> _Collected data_
※
Lemma pace_no_sleep (e : Z) (m : Machine) :
  e <= CInt.INT_MAX -> TARGET_FRAME_DURATION <= e ->
  pace e m = (tt, m, []).
Proof.
  intros He Hge. unfold pace. rewrite target_frame_duration in *.
  unfold CInt.INT_MAX in He.
  rewrite to_int_id by (unfold CInt.INT_MIN, CInt.INT_MAX; lia).
  destruct (16666 - e >? 0) eqn:E; [apply Z.gtb_lt in E; lia | reflexivity].
Qed.

Lemma frame_time_elapsed_range (t0 t1 : timespec) :
  CInt.INT_MIN <= frame_time_elapsed t0 t1 <= CInt.INT_MAX.
Proof. apply to_int_range. Qed.

Lemma passes_never_sleep (n : nat) (m : Machine) :
  filter is_sleep (events (sequence (flat_map render_screen (seq 0 n)) m)) = [].
Proof.
  rewrite sequence_events
    by (apply Forall_flat_map, Forall_forall; intros i _;
        apply render_screen_preserves).
  rewrite flat_map_twice.
  induction (seq 0 n) as [| i l IH]; [reflexivity |].
  cbn [flat_map]. rewrite filter_app, IH, app_nil_r.
  unfold render_screen, with_screen.
  cbn [flat_map app]. unfold bind, field. cbn [events result final fst snd app].
  destruct (screen_info (app_data m)) as [screens |]; [| reflexivity].
  destruct (nth_error screens i); reflexivity.
Qed.

Lemma frame_sleeps (inp : FrameInput) (m : Machine) :
  filter is_sleep (events (frame inp m))
  = events (pace (frame_time_elapsed (start_time inp) (end_time inp)) m).
Proof.
  rewrite frame_events, !filter_app, passes_never_sleep, !pace_events.
  destruct (_ >? 0); reflexivity.
Qed.

Lemma frame_without_sleep (inp inp' : FrameInput) (m : Machine) :
  filter (fun e => negb (is_sleep e)) (events (frame inp m))
  = filter (fun e => negb (is_sleep e)) (events (frame inp' m)).
Proof.
  rewrite !frame_events, !filter_app, !pace_events.
  do 3 f_equal.
  destruct (_ >? 0), (_ >? 0); reflexivity.
Qed.

(** Pacing on the [int] the loop computes.  With [e] the elapsed
    microseconds of a frame, as the loop computes
    them from its two clock readings, and wherever the subtraction
    [TARGET_FRAME_DURATION - e] stays within [int] (as it does for every
    [e] that is not negative): when [e] is below the budget of
    1000000 / 60 = 16666 microseconds the frame sleeps once, for exactly
    [16666 - e]; when [e] reaches the budget it does not sleep.  Either way
    the frame is the same but for the sleep: every other call is issued and
    the angles advance by one step, whatever the clock readings. *)
Theorem frame_pacing (inp : FrameInput) (m : Machine) :
  let e := frame_time_elapsed (start_time inp) (end_time inp) in
  TARGET_FRAME_DURATION - e <= CInt.INT_MAX ->
  TARGET_FRAME_DURATION = Z.quot 1000000 60
  /\ (e < TARGET_FRAME_DURATION ->
      filter is_sleep (events (frame inp m)) = [Usleep (TARGET_FRAME_DURATION - e)])
  /\ (TARGET_FRAME_DURATION <= e ->
      filter is_sleep (events (frame inp m)) = [])
  /\ (forall inp' : FrameInput,
        final (frame inp' m) = final (frame inp m)
        /\ filter (fun e => negb (is_sleep e)) (events (frame inp' m))
           = filter (fun e => negb (is_sleep e)) (events (frame inp m))).
Proof.
  intros e He.
  pose proof (frame_time_elapsed_range (start_time inp) (end_time inp)) as Hr.
  fold e in Hr.
  split; [reflexivity |]. split; [| split].
  - intros Hlt. rewrite frame_sleeps. fold e. now rewrite pace_sleeps.
  - intros Hge. rewrite frame_sleeps. fold e.
    now rewrite pace_no_sleep by (try apply Hr; assumption).
  - intros inp'. split.
    + now rewrite !frame_final.
    + apply frame_without_sleep.
Qed.

Lemma frame_pacing_witness :
  filter is_sleep (events (frame quick_frame machine_start)) = [Usleep 16662]
  /\ filter is_sleep (events (frame last_frame machine_start)) = [].
Proof.
  split.
  - apply (frame_pacing quick_frame machine_start); vm_compute; congruence.
  - apply (frame_pacing last_frame machine_start); vm_compute; congruence.
Defined.

(* ================================================================= *)
(** ** The statements of the loop body *)

Lemma with_terminate_same (m : Machine) : with_terminate (terminate m) m = m.
Proof. now destruct m. Qed.

Lemma flag_blind_call (e : event) : flag_blind (call e).
Proof. intros v m. reflexivity. Qed.

Lemma flag_blind_advance_rotation : flag_blind advance_rotation.
Proof. intros v m. reflexivity. Qed.

Lemma flag_blind_with_screen (i : nat) (k : XineramaScreenInfo -> Prog unit) :
  (forall s, flag_blind (k s)) -> flag_blind (with_screen i k).
Proof.
  intros Hk v m. unfold with_screen, bind, field.
  cbn [result final events fst snd app_data with_terminate app].
  destruct (screen_info (app_data m)) as [screens |]; [| reflexivity].
  destruct (nth_error screens i) as [s |]; [| reflexivity].
  rewrite (Hk s v m). reflexivity.
Qed.

Lemma flag_blind_pace (e : Z) : flag_blind (pace e).
Proof. intros v m. unfold pace. now destruct (_ >? 0). Qed.

Lemma render_screen_flag_blind (i : nat) : Forall flag_blind (render_screen i).
Proof.
  unfold render_screen.
  repeat (apply Forall_cons; [first [ apply flag_blind_with_screen; intros s;
                                      apply flag_blind_call
                                    | apply flag_blind_call
                                    | intros v m; reflexivity ] |]).
  apply Forall_nil.
Qed.

Lemma loop_body_flag_blind (inp : FrameInput) (n : Z) :
  Forall flag_blind (loop_body inp n).
Proof.
  unfold loop_body. rewrite !Forall_app. split; [| split].
  - repeat (apply Forall_cons;
            [first [apply flag_blind_call | apply flag_blind_advance_rotation] |]).
    apply Forall_nil.
  - apply Forall_flat_map, Forall_forall. intros i _.
    apply render_screen_flag_blind.
  - repeat (apply Forall_cons;
            [first [ apply flag_blind_call | apply flag_blind_pace
                   | intros v m; reflexivity ] |]).
    apply Forall_nil.
Qed.

Lemma preserves_keeps (p : Prog unit) : preserves_memory p -> keeps_app_data p.
Proof. intros Hp m. now rewrite Hp. Qed.

Lemma loop_body_keeps_app_data (inp : FrameInput) (n : Z) :
  Forall keeps_app_data (loop_body inp n).
Proof.
  unfold loop_body. rewrite !Forall_app. split; [| split].
  - repeat (apply Forall_cons;
            [first [ apply preserves_keeps, preserves_call
                   | intros m; reflexivity ] |]).
    apply Forall_nil.
  - apply Forall_flat_map, Forall_forall. intros i _.
    eapply Forall_impl; [apply preserves_keeps | apply render_screen_preserves].
  - repeat (apply Forall_cons;
            [first [ apply preserves_keeps, preserves_call
                   | apply preserves_keeps, pace_preserves
                   | intros m; reflexivity ] |]).
    apply Forall_nil.
Qed.

Lemma flag_blind_terminate (p : Prog unit) (m : Machine) :
  flag_blind p -> terminate (final (p m)) = terminate m.
Proof.
  intros Hp. specialize (Hp (terminate m) m).
  rewrite with_terminate_same in Hp. rewrite Hp. reflexivity.
Qed.

Lemma sequence_flag_blind (ps : list (Prog unit)) :
  Forall flag_blind ps -> flag_blind (sequence ps).
Proof.
  induction 1 as [| p ps Hp _ IH]; intros v m.
  - reflexivity.
  - cbn [sequence]. unfold bind. rewrite (Hp v m).
    cbn [result final events fst snd]. rewrite (IH v (final (p m))).
    reflexivity.
Qed.

Lemma sequence_keeps_app_data (ps : list (Prog unit)) :
  Forall keeps_app_data ps -> keeps_app_data (sequence ps).
Proof.
  induction 1 as [| p ps Hp _ IH]; intros m.
  - reflexivity.
  - rewrite sequence_cons_final, IH. apply Hp.
Qed.

Lemma signal_handler_final (signum : Z) (m : Machine) :
  signum = SIGINT \/ signum = SIGTERM ->
  final (signal_handler signum m) = with_terminate 1 m.
Proof. intros [H | H]; subst; reflexivity. Qed.

Lemma signal_handler_keeps_app_data (signum : Z) :
  keeps_app_data (signal_handler signum).
Proof.
  intros m. unfold signal_handler. now destruct (_ || _).
Qed.

Lemma signal_handler_events (signum : Z) (m : Machine) :
  events (signal_handler signum m) = [].
Proof. unfold signal_handler. now destruct (_ || _). Qed.

Lemma signal_handler_terminate (signum : Z) (m : Machine) :
  terminate (final (signal_handler signum m)) = 1
  \/ final (signal_handler signum m) = m.
Proof. unfold signal_handler. destruct (_ || _); [now left | now right]. Qed.

Lemma frame_keeps_app_data (inp : FrameInput) : keeps_app_data (frame inp).
Proof. intros m. now rewrite frame_final. Qed.

Lemma frame_as_body (inp : FrameInput) (m : Machine) :
  events (sequence (loop_body inp (num_screens (app_data m))) m)
  = events (frame inp m).
Proof. unfold frame. now rewrite bind_events, field_events, field_final, field_result. Qed.

Lemma frame_calls (inp : FrameInput) (m : Machine) :
  forallb is_frame_call (events (frame inp m)) = true.
Proof.
  rewrite frame_events, !forallb_app, !pace_events.
  assert (P : forallb is_frame_call
                (events (sequence
                   (flat_map render_screen
                      (seq 0 (Z.to_nat (num_screens (app_data m)))))
                   (angles_advanced m))) = true).
  { generalize (angles_advanced m) as m1. intros m1.
    rewrite sequence_events
      by (apply Forall_flat_map, Forall_forall; intros i _;
          apply render_screen_preserves).
    rewrite flat_map_twice.
    induction (seq 0 _) as [| i l IH]; [reflexivity |].
    cbn [flat_map]. rewrite forallb_app, IH, andb_true_r.
    unfold render_screen, with_screen.
    cbn [flat_map app]. unfold bind, field.
    cbn [events result final fst snd app].
    destruct (screen_info (app_data m1)) as [screens |]; [| reflexivity].
    destruct (nth_error screens i); reflexivity. }
  rewrite P. destruct (_ >? 0); reflexivity.
Qed.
※
Please restate the records word for word. Go from the first line to the line with "rewrite to_int_id by" and include both.

Lemma pace_no_sleep (e : Z) (m : Machine) :
  e <= CInt.INT_MAX -> TARGET_FRAME_DURATION <= e ->
  pace e m = (tt, m, []).
Proof.
  intros He Hge. unfold pace. rewrite target_frame_duration in *.
  unfold CInt.INT_MAX in He.
  rewrite to_int_id by (unfold CInt.INT_MIN, CInt.INT_MAX; lia).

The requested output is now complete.